Considered together, these findings confirm a state of oxidative stress in anorexic patients. PMNs are extremely sensitive under oxidative stress conditions in several diseases, including type 2 diabetes [10] and polycystic ovary syndrome [16]. In addition, oxidative stress can activate numerous inflammatory mediators, such as adhesion molecules, and proinflammatory cytokine expression (e.g. TNF-α, whose levels are enhanced in anorexia) [37] and immune signaling responses, including phospholipase activity, MAP kinase, and STAT and TLR signaling pathways [38]. In fact, TNF-α has been shown to mediate weight loss in experimental animal models through several mechanisms, including catabolic effects on energy storage tissue, suppression of food intake and lipoprotein lipase inhibition [37]. In light of this evidence, PMNs would seem to be one of the main types of inflammatory cells. Once activated, they release proinflammatory cytokines and ROS, which contribute to mitochondrial and endothelial dysfunction, reticulum stress, oxidative stress, inflammation and cardiovascular diseases (CVD) [10], [16].
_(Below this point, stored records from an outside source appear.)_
(** ** The lock command *)

Lemma vm_lock_sleeps arg s id mm :
  mm_is_locked s = false -> task_active_mm (k_current s) = Some id ->
  k_mms s !! id = Some mm ->
  exists s', device_ioctl cfg VM_LOCK arg s = Sleep s' /\
    match down_write (mmap_sem mm) with
    | None => s' = s
    | Some _ => exists mm', k_mms s' !! id = Some mm' /\
        down_read (mmap_sem mm') = None /\ down_write (mmap_sem mm') = None
    end.
Proof.
  intros Hlocked Hid Hmm. unfold device_ioctl, ioctl_lock, active_mm, mmap_write_lock, mmap_read_lock.
  assert (Hact : (let* current := gets k_current in defined (task_active_mm current)) s = Ret id s)
    by (unfold bind, gets; by rewrite Hid).
  rewrite (bind_Ret _ _ _ _ _ Hact), bind_gets, Hlocked.
  unfold bind. erewrite lock_mm_run by done.
  destruct (down_write (mmap_sem mm)) as [l|] eqn:Hl; [|by eauto].
  erewrite lock_mm_run by apply lookup_insert_eq. simpl.
  destruct (writer_excludes _ _ Hl) as [Hr Hw]. rewrite Hr.
  eexists. split; [done|]. exists (mk_mm (mm_pgd mm) l). simpl. by rewrite lookup_insert_eq.
Qed.
Lemma resolve_fun_ext a d rd rd' addr pid_ root : (forall p, rd p = rd' p) ->
  resolve_fun a d rd addr pid_ root = resolve_fun a d rd' addr pid_ root.
Proof.
  intros Heq. pose proof (resolve_from_root_fun a d (fun p => ret (rd p)) tt rd addr pid_ root
    (reads_ok_all _ _ _ _ _ _ _ (fun p => eq_refl))) as H1.
  assert (Hrd' : forall p, ret (rd p) tt = Ret (rd' p) tt) by (intros p; by rewrite Heq).
  rewrite (resolve_from_root_fun a d (fun p => ret (rd p)) tt rd' addr pid_ root
    (reads_ok_all _ _ _ _ _ _ _ Hrd')) in H1. congruence.
Qed.

(** A memory with one 4 KB page at 0x40201000. *)
Definition memory_4k (p : Z) : Z :=
  if p =? 0x1000 then 0x2067 else if p =? 0x2008 then 0x3067
  else if p =? 0x3008 then 0x4067 else if p =? 0x4008 then 0x12345067 else 0.

Lemma resolve_implements_walk_witness :
  walk_entry X86_64 def_x86 memory_4k 0x40201234 0x1000 PTE = Some 0x12345067 /\
  reads_ok X86_64 def_x86 (fun p => ret (memory_4k p)) tt memory_4k 0x40201234 0x1000 /\
  exists e, resolve_from_root X86_64 def_x86 (fun p => ret (memory_4k p)) 0x40201234 0 0x1000 tt
    = Ret e tt /\ vaddr e = 0x40201234.
Proof.
  split; [vm_compute; reflexivity|].
  assert (Hok : reads_ok X86_64 def_x86 (fun p => ret (memory_4k p)) tt memory_4k
                  0x40201234 0x1000) by by apply reads_ok_all.
  split; [exact Hok|].
  destruct (resolve_implements_walk X86_64 def_x86 _ tt memory_4k 0x40201234 0 0x1000 Hok)
    as (e & He & Hv & _).
  exists e. split; [exact He|exact Hv].
Defined.

(** ** Addresses and indices *)

Definition installed : list ptedit_paging_definition_t := [def_x86; def_arm_16k; def_arm_4k].

(** The number of address bits a definition translates. *)
Definition va_bits (d : ptedit_paging_definition_t) : Z := level_shift d PGD + level_bits d PGD.

Lemma bit_pow b : 0 <= b -> bit b = 2 ^ b.
Proof. intros. unfold bit. by rewrite Z.shiftl_1_l. Qed.

Lemma index_range d l addr : 0 <= level_bits d l -> 0 <= index d l addr < 2 ^ level_bits d l.
Proof.
  intros. unfold index. rewrite bit_pow by done. apply Z.mod_pos_bound.
  by apply Z.pow_pos_nonneg.
Qed.

Lemma index_testbit d l addr i : 0 <= level_bits d l -> 0 <= level_shift d l -> 0 <= i ->
  Z.testbit (index d l addr) i =
    (i <? level_bits d l) && Z.testbit addr (i + level_shift d l).
Proof.
  intros Hb Hs Hi. unfold index. rewrite bit_pow by done. bits_at.
Qed.

Lemma installed_ok d l : d ∈ installed -> 0 <= level_bits d l /\ page_offset d <= level_shift d l.
Proof.
  unfold installed. rewrite !elem_of_cons, elem_of_nil.
  intros [->|[->|[->|[]]]]; by destruct l.
Qed.

(** The address put together again from its indices and its page offset. *)
Definition recompose (d : ptedit_paging_definition_t) (addr : Z) : Z :=
  foldr (fun l z => Z.lor (Z.shiftl (index d l addr) (level_shift d l)) z)
    (addr mod 2 ^ page_offset d) [PGD; P4D; PUD; PMD; PTE].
In summary, the present study demonstrates that oxidative stress is produced in the leukocytes of anorexic patients and that this stress is closely related to mitochondrial dysfunction. In fact, we show that mitochondrial complex I is inhibited in anorexic patients. Future research concerning mitochondrial dysfunction and oxidative stress should aim to determine the physiological mechanism involved in this effect and the physiological impact of anorexia.